Lemma op_ok_layout s s' o : same_layout s s' → op_ok s o → op_ok s' o.
Proof using .
  intros HL. assert (∀ other, same_layout s other → same_layout s' other) as Ho.
  { intros other H. etrans; [symmetry; exact HL|done]. }
  destruct o; simpl; try done; [naive_solver..|]. destruct HL as (_&_&_&_&_&<-). done.
Qed.

(** ** Printing *)

Lemma take_S_lookup {A} (l : list A) (k : N) x : l !! k = Some x → take (N.to_nat (k + 1)) l = take (N.to_nat k) l ++ [x].
Proof using . rewrite lookupN_eq. intros Hx. replace (N.to_nat (k + 1)) with (S (N.to_nat k)) by lia. by apply take_S_r. Qed.

(** While the number of buckets fits [unsigned], printing shows all of them. *)
Lemma print_sketch_ok s : wf_sketch s → num_buckets s ≤ 2 ^ 32 → ∃ last blocks, print_sketch s = Ok (last, blocks) ∧
  concat blocks ++ [last] = print_bucket s <$> buckets s.
Proof using .
  intros Hwf H32. pose proof (wf_total s Hwf) as Ht. pose proof (wf_length s Hwf) as HL. pose proof (wf_bkt s Hwf) as Hb.
  set (m := bkt_per_col s) in *. set (c := num_columns s) in *.
  assert (∀ i j, i < c → j < m → ∃ bkt, buckets s !! (i * m + j) = Some bkt ∧ print_at s i j = Ok (print_bucket s bkt)) as Hat.
  { intros i j Hi Hj. assert (i * m + j < c * m) as Hlt by nia. destruct (lookupN_lt_is_Some (buckets s) (i * m + j)) as [bkt Hbkt]; [lia|].
    exists bkt. split; [done|]. unfold print_at. fold m. rewrite (wrap_small 64 (i * m)), (wrap_small 64), (wrap_small 32) by lia. by rewrite Hbkt. }
  destruct (lookupN_lt_is_Some (buckets s) (c * m)) as [det Hdet]; [lia|].
  unfold print_sketch. rewrite usub_small by lia. rewrite Ht, N.add_sub. fold m c. rewrite Hdet. cbn [of_option mbind outcome_bind].
  destruct (ofold_range (λ i blocks, concat blocks = print_bucket s <$> take (N.to_nat (i * m)) (buckets s)) 0 c
    (λ i blocks, block ← ofold (λ j block, line ← print_at s i j; mret (block ++ [line])) (seqN 0 m) []; mret (blocks ++ [block])))
    with (s := [] : list (list (N * N * bool))) as (blocks & -> & Hbl); [|done|].
  - intros i blocks Hi Hbl. rewrite N.add_0_l.
    destruct (ofold_range (λ j block, concat blocks ++ block = print_bucket s <$> take (N.to_nat (i * m + j)) (buckets s)) 0 m
      (λ j block, line ← print_at s i j; mret (block ++ [line]))) with (s := [] : list (N * N * bool)) as (block & -> & Hblock).
    + intros j block Hj E. rewrite N.add_0_l. destruct (Hat i j Hi Hj) as (bkt & Hbkt & ->). cbn [mbind outcome_bind].
      eexists. split; [done|]. by rewrite N.add_assoc, (take_S_lookup _ _ _ Hbkt), fmap_app, <-E, <-app_assoc.
    + by rewrite N.add_0_r, app_nil_r.
    + cbn [mbind outcome_bind]. eexists. split; [done|]. rewrite concat_app. cbn [concat]. rewrite app_nil_r, Hblock.
      by replace ((i + 1) * m) with (i * m + m) by lia.
  - cbn [mbind outcome_bind]. eexists _, _. split; [done|]. rewrite Hbl. change [print_bucket s det] with (print_bucket s <$> [det]).
    rewrite <-fmap_app, <-(take_S_lookup _ _ _ Hdet), firstn_all2 by lia. done.
Qed.
End Types.

(** * Properties *)

(** C30. Sketches are type safe. After any sequence of calls on a new sketch
    with arguments in range, sizes and indices are in range, every bucket's words
    fit their types and the layout is the constructor's; one more call returns,
    or throws [OutOfSamplesException] because the samples are used up, or stops
    in an assertion because a range of samples does not exist: it never reads or
    writes outside the array. *)
Theorem sketch_type_safe `{P : Platform} `{!PlatformLaws P} vector_len seed samples cols s0 ops o
    (Hnew : Sketch_new vector_len seed samples cols = Ok s0) (Hseed : seed < 2 ^ 64) (Hcols : samples * cols ≤ 2 ^ 32)
    (Hsizes : samples ≤ 2 ^ 32 ∧ cols ≤ 2 ^ 32) (Hbkt : 1 ≤ bkt_per_col s0 < 64)
    (Hops : Forall (op_ok s0) ops) (Ho : op_ok s0 o) :
  let s := foldl (λ s o, (run_op o s).1) s0 ops in
  typed_sketch s ∧ same_layout s0 s ∧ typed_sketch (run_op o s).1 ∧ documented s o (run_op o s).2.
Proof.
  destruct (Sketch_new_ok _ _ _ _ _ Hnew Hseed Hcols Hbkt) as (Hwf & HR & Hi & _ & Es & Ec).
  assert (typed_sketch s0) as Ht0.
  { split; [done|by apply (represents_fits s0 ∅); [| |set_solver]|by rewrite Es, Ec|rewrite Hi; lia]. }
  assert (∀ s, typed_sketch s → same_layout s0 s → Forall (op_ok s0) ops →
    typed_sketch (foldl (λ s o, (run_op o s).1) s ops) ∧ same_layout s0 (foldl (λ s o, (run_op o s).1) s ops)) as Hrun.
  { clear Hops. induction ops as [|o' ops IH]; intros s Ht HL Hops; [done|]. apply Forall_cons in Hops as [Ho' Hops].
    pose proof (run_op_ok s o' Ht (op_ok_layout _ _ _ HL Ho')) as Hstep. unfold step_ok in Hstep. simpl.
    destruct (run_op o' s) as [s1 r1]. destruct Hstep as (Ht1 & HL1 & _). apply IH; [done|by etrans|done]. }
  intros s. destruct (Hrun s0 Ht0 (reflexivity _) Hops) as [Ht HL]. fold s in Ht, HL. split; [done|]. split; [done|].
  pose proof (run_op_ok s o Ht (op_ok_layout _ _ _ HL Ho)) as Hstep. unfold step_ok in Hstep.
  destruct (run_op o s) as [s1 r1]. naive_solver.
Qed.

(** Two updates, two samples with a merge in between: the third sample throws. *)
Definition demo_ops : list sketch_op :=
  [OpUpdate 5; OpUpdate 9; OpSample; OpMerge (from_outcome demo_sketch); OpSample].
Definition after_ops : Sketch := foldl (λ s o, (@run_op demo_platform o s).1) (from_outcome demo_sketch) demo_ops.

Lemma sketch_type_safe_witness : @typed_sketch demo_platform after_ops ∧
  (@run_op demo_platform OpExhaustive after_ops).2 = Throw (OutOfSamplesException 7 2 2).
Proof.
  assert (@Sketch_new demo_platform 100 7 2 1 = Ok (from_outcome demo_sketch)) as E by (vm_compute; reflexivity).
  assert (1 ≤ bkt_per_col (from_outcome demo_sketch) < 64) as Hb by (vm_compute; split; [discriminate|reflexivity]).
  destruct (@sketch_type_safe demo_platform _ 100 7 2 1 _ [] OpReset E) as (Hnew & _);
    [reflexivity|discriminate|split; discriminate|exact Hb|constructor|exact I|].
  destruct (@sketch_type_safe demo_platform _ 100 7 2 1 _ demo_ops OpExhaustive E) as (Ht & _);
    [reflexivity|discriminate|split; discriminate|exact Hb| |exact I|].
  - constructor; [reflexivity|]. constructor; [reflexivity|]. constructor; [exact I|].
    constructor; [split; [exact Hnew|reflexivity]|]. constructor; [exact I|constructor].
  - split; [exact Ht|]. vm_compute. reflexivity.
Defined.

Task details: The response must repeat exactly the lines from the top of the material through the line containing "(N.to_nat k) l ++ [x].", both included, with no other output.

Task solution:
Lemma op_ok_layout s s' o : same_layout s s' → op_ok s o → op_ok s' o.
Proof using .
  intros HL. assert (∀ other, same_layout s other → same_layout s' other) as Ho.
  { intros other H. etrans; [symmetry; exact HL|done]. }
  destruct o; simpl; try done; [naive_solver..|]. destruct HL as (_&_&_&_&_&<-). done.
Qed.

(** ** Printing *)

Lemma take_S_lookup {A} (l : list A) (k : N) x : l !! k = Some x → take (N.to_nat (k + 1)) l = take (N.to_nat k) l ++ [x].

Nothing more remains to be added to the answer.